In parallel with the discussions on the nature of the reproducibility problem, and the importance of improvement, there has also been many publications on concrete strategies and solutions to improve the state of reproducibility. Two essential pre-requisites for reproducibility (that each have received a slate of high-profile publications) are the public availability of data (PMID:21310971, DOI:10.1096/fj.12-218164) and code (PMID:22358837,23236269, 21330998). In addition to this, a reproducible analysis requires all parameters and program versions of the whole analysis workflow to be precisely specified (REF?). Although it is possible to track the input data and analysis scripts used to generate every final and intermediate data file, doing this manually while working on the command line is typically both very time-consuming and error-prone (10.1145/1376616.1376747). It is therefore advised to do this in a more structured and automated manner. This can be done on the command line using e.g. makefiles, but requires a certain level of technical expertise (10.1109/SECSE.2009.5069157). A more accessible alternative is graphical interface platforms that do automatic tracking to ensure data and analysis provenance for whole customizable workflows, which are available both in web-based (PMID:16169926) and desktop versions (PMID:16642009).
With analyses being performed in a reproducible manner, the next step is to integrate this information on availability and reproducibility into publications. There are a few alternatives available for integrating text and reproducible analyses, such as an add-in to allow integration of GenePattern analyses into Microsoft Word (PMID:20093459), the Sweave module (10.1007/978-3-642-57489-4_89) that allows integration of R code into text documents, as well as Galaxy Pages that allows Galaxy analysis workflows to be integrated into online text documents (PMID:20738864).
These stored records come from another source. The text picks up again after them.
(** * Guarda firewall: a WebAuthn step-up reverse proxy

    A shallow embedding of the firewall's handlers (the two generations of
    [main.go] and the [webauthn_firewall] package) together with the
    properties its design document states about them.

    Layout: the Go data model ([error], body readers, requests, response
    writers, [strconv.ParseInt]), the external collaborators as a class,
    the handler monad, the handlers themselves, a reference world in which
    every collaborator is a small executable program, and then the
    theorems. *)

From Stdlib Require Import ZArith String Ascii List Lia.
From Stdlib Require Import Strings.Byte DecimalString DecimalZ.
From stdpp Require Import base option gmap strings list.

#[local] Set Warnings "-register-all".
#[local] Open Scope string_scope.
#[local] Open Scope Z_scope.

(** ** Go values *)

(** What [encoding/json] decodes into an [interface{}] when the decoder
    was told [UseNumber]: a number stays the text of its token
    ([json.Number] is a string type), an object is a [map[string]interface{}]. *)
Inductive value :=
| Nil
| Bool (b : bool)
| Number (lit : string)
| Str (s : string)
| Array (l : list value)
| Object (m : gmap string value).

(** A value of a [protocol.AuthenticationExtensions] entry, which is an
    [interface{}]. The firewall itself only ever stores strings; a client
    may echo anything a JSON document holds. A number is kept as the text
    of its token: the firewall never expects one. *)
Inductive ExtValue :=
| ExtNil
| ExtBool (b : bool)
| ExtString (s : string)
| ExtNumber (lit : string)
| ExtArray (l : list ExtValue)
| ExtObject (m : gmap string ExtValue).

#[global] Instance ExtValue_eq_dec : EqDecision ExtValue.
Proof.
  refine (fix go (x y : ExtValue) {struct x} : Decision (x = y) :=
    let _ : EqDecision ExtValue := go in
    match x, y with
    | ExtNil, ExtNil => left _
    | ExtBool a, ExtBool b => cast_if (decide (a = b))
    | ExtString a, ExtString b => cast_if (decide (a = b))
    | ExtNumber a, ExtNumber b => cast_if (decide (a = b))
    | ExtArray a, ExtArray b => cast_if (decide (a = b))
    | ExtObject a, ExtObject b => cast_if (decide (a = b))
    | _, _ => right _
    end); congruence.
Defined.

(** [protocol.AuthenticationExtensions] is [map[string]interface{}]; [None]
    is the nil map, which Go tells apart from an empty one. *)
Abbreviation AuthenticationExtensions := (option (gmap string ExtValue)).

(** [reflect.DeepEqual] on two extension maps: both nil, or both non-nil
    with the same keys bound to equal values. *)
Definition DeepEqual (a b : AuthenticationExtensions) : bool := bool_decide (a = b).

(** An operand of a formatting call, kept as the value handed to [fmt]. *)
Inductive operand :=
| OpString (s : string)
| OpStrings (l : list string)
| OpExtensions (m : AuthenticationExtensions)
| OpValue (v : value).

(** Go's [error] interface. [Errorf] keeps the format and its operands as
    they were passed; [NumError] is [*strconv.NumError]. *)
Inductive error :=
| errorString (msg : string)
| Errorf (format : string) (operands : list operand)
| NumError (Func Num : string) (Err : error).

Definition ErrSyntax : error := errorString "invalid syntax".
Definition ErrRange : error := errorString "value out of range".

(** A Go string handed to a writer: a literal, or [err.Error()]. *)
Inductive text :=
| Lit (s : string)
| ErrorOf (e : error).

(** [(T, error)] results: [inl] is the value with a nil error. *)
Abbreviation result T := (T + error)%type.

Definition isOk {T} (res : result T) : bool :=
  match res with
  | inl _ => true
  | inr _ => false
  end.

Abbreviation int64 := Z.

(** ** strconv.ParseInt(s, 10, 64) *)

Definition maxUint64 : Z := 2 ^ 64 - 1.

Definition syntaxError (fn str : string) : error := NumError fn str ErrSyntax.
Definition rangeError (fn str : string) : error := NumError fn str ErrRange.

(** The loop of [ParseUint] for base 10 and bit size 64; [s0] is the whole
    input, kept for the error value. *)
Fixpoint ParseUint_loop (s0 : string) (s : string) (n : Z) : Z * option error :=
  match s with
  | EmptyString => (n, None)
  | String c rest =>
      let code := Z.of_N (N_of_ascii c) in
      if (48 <=? code) && (code <=? 57) then
        let d := code - 48 in
        let cutoff := maxUint64 / 10 + 1 in
        if n >=? cutoff then (maxUint64, Some (rangeError "ParseUint" s0))
        else
          let n' := n * 10 in
          let n1 := (n' + d) mod 2 ^ 64 in
          if (n1 <? n') || (n1 >? maxUint64)
          then (maxUint64, Some (rangeError "ParseUint" s0))
          else ParseUint_loop s0 rest n1
      else (0, Some (syntaxError "ParseUint" s0))
  end.

Definition ParseUint (s : string) : Z * option error :=
  match s with
  | EmptyString => (0, Some (syntaxError "ParseUint" s))
  | _ => ParseUint_loop s s 0
  end.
When data and code is available, and the analysis is described appropriately, the next thing to be desired is that the code and data is of as high quality as possible. Several publications have been discussing good software development practices in a setting of reproducibility and reuse (PMID:20944712, arXiv:1210.0530), including advices on how data can be represented and shared in order to support reuse (10.7287/peerj.preprints.7).